WORK REQUEST: Your answer should be an exact copy of the lines from the start of the entries to the line containing "to a bound, at", both included.

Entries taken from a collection
(* ===== verification/ToolTrace.v ===== *)
(** * What a tool call leaves in the trace
      ([crates/agent/src/runtime/tool_executor.rs], [crates/trace/src/event.rs],
       [span.rs])

    The events a tool reports while it runs, the reason a failed call is
    labelled with, and the copy of its output the span keeps: every text is cut
    to a bound, at a character boundary, before it is stored. *)

From S2P Require Import Prelude Message Tokens ProgressLedger Effect ContextManager PromptUpdate Upkeep.
Import Message.

Module ToolTrace.

Definition bytes (s : string) : N := N.of_nat (String.length s).

(** ** Tool events ([event.rs]) *)

Definition SPAN_EVENT_TEXT_MAX_BYTES : N := 4 * 1024.
Inductive ToolEventPayload :=
| Phase (duration_ms : N)
| HttpFetch (status nbytes : N) (content_type body_preview : option string)
| LlmCall (model input output : string)
| ParseFailure (command : string).

Definition truncate_field (s : string) : string :=
  if (bytes s <=? SPAN_EVENT_TEXT_MAX_BYTES)%N then s
  else
    let cut := Str.char_cut s (N.to_nat SPAN_EVENT_TEXT_MAX_BYTES) in
    (Str.take cut s +:+ newline +:+ "… [truncated, " +:+ pretty (bytes s) +:+ " bytes total]")%string.
Definition truncate_text_fields (p : ToolEventPayload) : ToolEventPayload :=
  match p with
  | Phase d => Phase d
  | HttpFetch s n content_type body_preview =>
      HttpFetch s n (truncate_field <$> content_type) (truncate_field <$> body_preview)
  | LlmCall model input output =>
      LlmCall (truncate_field model) (truncate_field input) (truncate_field output)
  | ParseFailure command => ParseFailure (truncate_field command)
  end.
(** *** What every call keeps: the pairing, and the sets already stored *)

Context (h0 : string) (set0 : list LlmToolDefinition).
Definition has_set (t : Tables) : Prop := tool_sets t !! h0 = Some set0.
Definition still (w : World) : Prop := world_ok w /\ has_set (tables w).

Section One.
Context (P : World -> Prop) (HP : P = world_ok \/ P = still).

Lemma keeps_either {A} (m : M World TraceError A) :
  keeps world_ok m -> keeps (fun w => has_set (tables w)) m -> keeps P m.
Proof using HP.
  intros H1 H2 w Hw. destruct HP as [->| ->]; [by apply H1|]. destruct Hw. by split; [apply H1 | apply H2].
Qed.
Lemma write_keeps {A} (f : Tables -> Tables * result A StorageError) :
  (forall t, tables_ok t -> tables_ok (f t).1) -> (forall t, tool_sets (f t).1 = tool_sets t) -> keeps P (stored f).
Proof using HP.
  intros Hf Hs. assert (Hset : forall w, tables (stored f w).1 = tables w \/ tables (stored f w).1 = (f (tables w)).1).
  { intros w. unfold stored. destruct (fault _) as [[[] e]|]; [by right | by left |]. destruct (f (tables w)); by right. }
  assert (Hmemo : forall w, saved_tool_sets (stored f w).1 = saved_tool_sets w).
  { intros w. unfold stored. destruct (fault _) as [[[] e]|]; try done. by destruct (f (tables w)). }
  apply keeps_either; intros w.
  - intros (Hw & Hb & Hm). unfold world_ok, sets_ok. rewrite Hmemo.
    destruct (Hset w) as [->| ->]; [done|]. rewrite Hs. split; [by apply Hf | done].
  - unfold has_set. destruct (Hset w) as [->| ->]; [done|]. by rewrite Hs.
Qed.
Lemma keeps_quiet f : (forall w, tables (f w) = tables w) -> (forall w, saved_tool_sets (f w) = saved_tool_sets w) ->
  keeps (E := TraceError) P (modify f).
Proof using HP.
  intros Ht Hs. apply keeps_either; apply keeps_modify; intros w; unfold world_ok, sets_ok, has_set; by rewrite Ht, ?Hs.
Qed.
Lemma keeps_drawn {A} (f : World -> A) : keeps (E := TraceError) P (draw (fun w => (spend w, f w))).
Proof using HP. apply keeps_either; by apply keeps_draw. Qed.
Lemma save_step_ok i d t : step_row_ok i d -> tables_ok t -> tables_ok (save_step i d t).1.
Proof using Type. intros Hd [Hs Hp]. split; [by apply map_Forall_insert_2 | done]. Qed.
Lemma save_span_ok i d t : span_row_ok i d -> tables_ok t -> tables_ok (save_span i d t).1.
Proof using Type. intros Hd [Hs Hp]. split; [done | by apply map_Forall_insert_2]. Qed.
(** Storing a set: its row stays as it is when it is there. *)
Lemma save_set_keeps hash set :
  tool_set_hash set = Ok hash ->
  keeps P (let* _ := stored (save_tool_set hash set) in
           modify (fun w => mk_world (tables w) (published w) ({[hash]} ∪ saved_tool_sets w) (used w))).
Proof using HP.
  intros Hd. apply keeps_either; intros w; unfold bind, stored, save_tool_set.
  - intros (Hw & Hb & Hm). set (t1 := match tool_sets (tables w) !! hash with Some _ => _ | None => _ end).
    assert (Ht : tables_ok t1 /\ map_Forall (fun h set => tool_set_hash set = Ok h) (tool_sets t1)
      /\ is_some (tool_sets t1 !! hash) = true
      /\ forall h, is_some (tool_sets (tables w) !! h) = true -> is_some (tool_sets t1 !! h) = true).
    { unfold t1. destruct (tool_sets (tables w) !! hash) as [set'|] eqn:E; [by rewrite E|]. cbn.
      split_and!; [done | by apply map_Forall_insert_2 | by rewrite lookup_insert_eq |]. intros h Hh.
      destruct (decide (hash = h)) as [<-|Hne]; [by rewrite lookup_insert_eq | by rewrite lookup_insert_ne]. }
    destruct Ht as (Ht & Hb1 & Hin & Hgrow). destruct (fault _) as [[[] e]|]; cbn.
    + split; [done|]. split; [done|]. intros h Hh. by apply Hgrow, Hm.
    + done.
    + split; [done|]. split; [done|]. cbn. intros h [->%elem_of_singleton|Hh]%elem_of_union; [done | by apply Hgrow, Hm].
  - unfold has_set. intros Hw. assert (H1 : tool_sets (match tool_sets (tables w) !! hash with
      Some _ => tables w | None => mk_tables (steps (tables w)) (spans (tables w)) (span_events (tables w))
        (<[hash := set]> (tool_sets (tables w))) end) !! h0 = Some set0).
    { destruct (tool_sets (tables w) !! hash) eqn:E; [done|]. cbn. rewrite lookup_insert_ne; [done | congruence]. }
    by destruct (fault _) as [[[] e]|].
Qed.
End One.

WRITTEN RESPONSE:
(* ===== verification/ToolTrace.v ===== *)
(** * What a tool call leaves in the trace
      ([crates/agent/src/runtime/tool_executor.rs], [crates/trace/src/event.rs],
       [span.rs])

    The events a tool reports while it runs, the reason a failed call is
    labelled with, and the copy of its output the span keeps: every text is cut
    to a bound, at a character boundary, before it is stored. *)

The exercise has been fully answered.